>>>>

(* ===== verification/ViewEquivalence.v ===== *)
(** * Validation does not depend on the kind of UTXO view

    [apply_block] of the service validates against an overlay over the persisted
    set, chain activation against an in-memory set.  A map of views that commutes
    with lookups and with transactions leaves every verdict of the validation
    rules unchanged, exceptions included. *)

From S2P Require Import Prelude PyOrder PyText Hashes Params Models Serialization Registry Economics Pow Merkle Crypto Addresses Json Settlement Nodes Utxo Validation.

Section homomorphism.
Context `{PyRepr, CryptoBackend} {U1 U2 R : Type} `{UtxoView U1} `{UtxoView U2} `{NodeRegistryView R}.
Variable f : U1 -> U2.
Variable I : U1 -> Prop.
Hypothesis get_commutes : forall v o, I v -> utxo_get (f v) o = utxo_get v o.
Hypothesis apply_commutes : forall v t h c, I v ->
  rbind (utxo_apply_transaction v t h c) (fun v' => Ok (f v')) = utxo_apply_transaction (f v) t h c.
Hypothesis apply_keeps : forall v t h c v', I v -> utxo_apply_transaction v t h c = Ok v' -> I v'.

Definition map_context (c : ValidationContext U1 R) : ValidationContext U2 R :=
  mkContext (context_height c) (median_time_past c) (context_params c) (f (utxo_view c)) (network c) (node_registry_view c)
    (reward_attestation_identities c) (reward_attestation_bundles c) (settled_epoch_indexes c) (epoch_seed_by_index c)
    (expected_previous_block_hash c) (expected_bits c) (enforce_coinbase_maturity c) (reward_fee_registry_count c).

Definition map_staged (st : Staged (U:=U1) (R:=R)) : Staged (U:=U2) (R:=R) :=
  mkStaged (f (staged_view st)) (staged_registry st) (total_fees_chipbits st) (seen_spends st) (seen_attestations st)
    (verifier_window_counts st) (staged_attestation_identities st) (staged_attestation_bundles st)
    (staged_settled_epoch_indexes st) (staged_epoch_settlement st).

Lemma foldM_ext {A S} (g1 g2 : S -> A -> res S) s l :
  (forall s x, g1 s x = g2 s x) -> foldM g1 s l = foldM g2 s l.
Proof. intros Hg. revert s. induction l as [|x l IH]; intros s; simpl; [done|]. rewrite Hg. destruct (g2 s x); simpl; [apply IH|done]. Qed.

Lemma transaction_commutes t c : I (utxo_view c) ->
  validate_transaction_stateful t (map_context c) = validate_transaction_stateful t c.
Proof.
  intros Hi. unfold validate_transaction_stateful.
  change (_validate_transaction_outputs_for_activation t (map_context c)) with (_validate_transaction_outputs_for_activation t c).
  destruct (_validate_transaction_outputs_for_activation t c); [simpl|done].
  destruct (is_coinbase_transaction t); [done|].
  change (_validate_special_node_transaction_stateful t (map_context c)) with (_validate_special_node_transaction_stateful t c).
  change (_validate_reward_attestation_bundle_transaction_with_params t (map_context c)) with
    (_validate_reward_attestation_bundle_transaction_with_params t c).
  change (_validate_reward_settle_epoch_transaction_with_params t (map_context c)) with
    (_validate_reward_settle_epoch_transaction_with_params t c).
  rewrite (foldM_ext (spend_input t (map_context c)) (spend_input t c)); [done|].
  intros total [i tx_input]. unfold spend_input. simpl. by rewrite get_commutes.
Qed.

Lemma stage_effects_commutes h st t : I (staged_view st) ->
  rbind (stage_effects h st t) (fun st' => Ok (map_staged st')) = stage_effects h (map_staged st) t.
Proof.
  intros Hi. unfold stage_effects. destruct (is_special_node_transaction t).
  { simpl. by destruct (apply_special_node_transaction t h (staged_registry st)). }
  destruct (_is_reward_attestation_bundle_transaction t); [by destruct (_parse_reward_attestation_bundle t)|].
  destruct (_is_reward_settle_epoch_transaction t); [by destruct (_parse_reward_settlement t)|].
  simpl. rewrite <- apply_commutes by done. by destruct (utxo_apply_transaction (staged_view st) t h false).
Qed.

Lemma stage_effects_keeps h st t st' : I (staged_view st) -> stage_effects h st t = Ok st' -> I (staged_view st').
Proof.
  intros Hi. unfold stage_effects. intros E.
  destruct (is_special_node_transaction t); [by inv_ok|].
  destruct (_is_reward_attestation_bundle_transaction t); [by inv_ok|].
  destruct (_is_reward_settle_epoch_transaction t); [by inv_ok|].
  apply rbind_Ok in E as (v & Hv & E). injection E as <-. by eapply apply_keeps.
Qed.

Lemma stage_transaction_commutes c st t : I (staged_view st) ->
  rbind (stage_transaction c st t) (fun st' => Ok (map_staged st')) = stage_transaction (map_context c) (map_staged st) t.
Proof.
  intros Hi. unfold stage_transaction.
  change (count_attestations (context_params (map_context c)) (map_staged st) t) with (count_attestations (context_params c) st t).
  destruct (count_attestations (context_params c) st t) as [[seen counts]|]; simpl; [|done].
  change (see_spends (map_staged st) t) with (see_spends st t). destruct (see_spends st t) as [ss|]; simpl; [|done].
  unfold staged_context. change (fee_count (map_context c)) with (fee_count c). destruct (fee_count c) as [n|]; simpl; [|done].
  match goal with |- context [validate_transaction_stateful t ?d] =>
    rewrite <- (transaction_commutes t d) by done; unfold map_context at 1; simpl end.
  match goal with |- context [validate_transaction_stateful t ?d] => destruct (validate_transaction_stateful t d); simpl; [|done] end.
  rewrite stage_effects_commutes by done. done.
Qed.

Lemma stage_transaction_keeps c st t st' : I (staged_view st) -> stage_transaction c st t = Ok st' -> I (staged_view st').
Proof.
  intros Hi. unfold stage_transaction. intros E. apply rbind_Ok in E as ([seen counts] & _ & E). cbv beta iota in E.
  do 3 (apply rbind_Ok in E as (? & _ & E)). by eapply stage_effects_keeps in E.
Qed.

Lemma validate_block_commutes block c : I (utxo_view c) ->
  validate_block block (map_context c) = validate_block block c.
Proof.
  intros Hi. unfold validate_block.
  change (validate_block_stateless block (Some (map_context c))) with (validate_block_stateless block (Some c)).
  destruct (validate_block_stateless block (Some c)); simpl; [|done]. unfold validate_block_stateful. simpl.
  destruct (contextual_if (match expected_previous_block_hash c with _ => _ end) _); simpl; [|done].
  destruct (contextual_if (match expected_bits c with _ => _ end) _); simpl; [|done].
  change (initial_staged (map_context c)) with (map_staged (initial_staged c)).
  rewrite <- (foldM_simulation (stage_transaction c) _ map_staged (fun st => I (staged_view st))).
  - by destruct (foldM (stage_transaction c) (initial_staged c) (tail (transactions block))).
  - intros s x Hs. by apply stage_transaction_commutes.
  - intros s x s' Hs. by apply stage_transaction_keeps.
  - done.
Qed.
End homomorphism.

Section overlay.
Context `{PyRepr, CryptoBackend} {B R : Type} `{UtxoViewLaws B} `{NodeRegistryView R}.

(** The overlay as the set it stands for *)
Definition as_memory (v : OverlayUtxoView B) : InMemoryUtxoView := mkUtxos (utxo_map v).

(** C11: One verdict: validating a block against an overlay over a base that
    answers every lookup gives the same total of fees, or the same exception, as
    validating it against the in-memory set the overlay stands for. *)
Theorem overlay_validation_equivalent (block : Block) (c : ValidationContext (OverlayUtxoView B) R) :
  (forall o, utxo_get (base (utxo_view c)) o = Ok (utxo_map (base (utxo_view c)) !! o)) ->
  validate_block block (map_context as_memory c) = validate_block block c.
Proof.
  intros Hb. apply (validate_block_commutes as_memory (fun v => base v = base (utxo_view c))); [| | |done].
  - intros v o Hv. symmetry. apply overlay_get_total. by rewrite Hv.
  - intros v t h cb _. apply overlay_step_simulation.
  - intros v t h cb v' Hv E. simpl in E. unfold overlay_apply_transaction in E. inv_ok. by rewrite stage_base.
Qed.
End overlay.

<<<<

# Work to be completed
Look through the entries for the string "transactions". Every line that has it belongs in the answer.

# Solution to this problem
    with lookups and with transactions leaves every verdict of the validation
  - by destruct (foldM (stage_transaction c) (initial_staged c) (tail (transactions block))).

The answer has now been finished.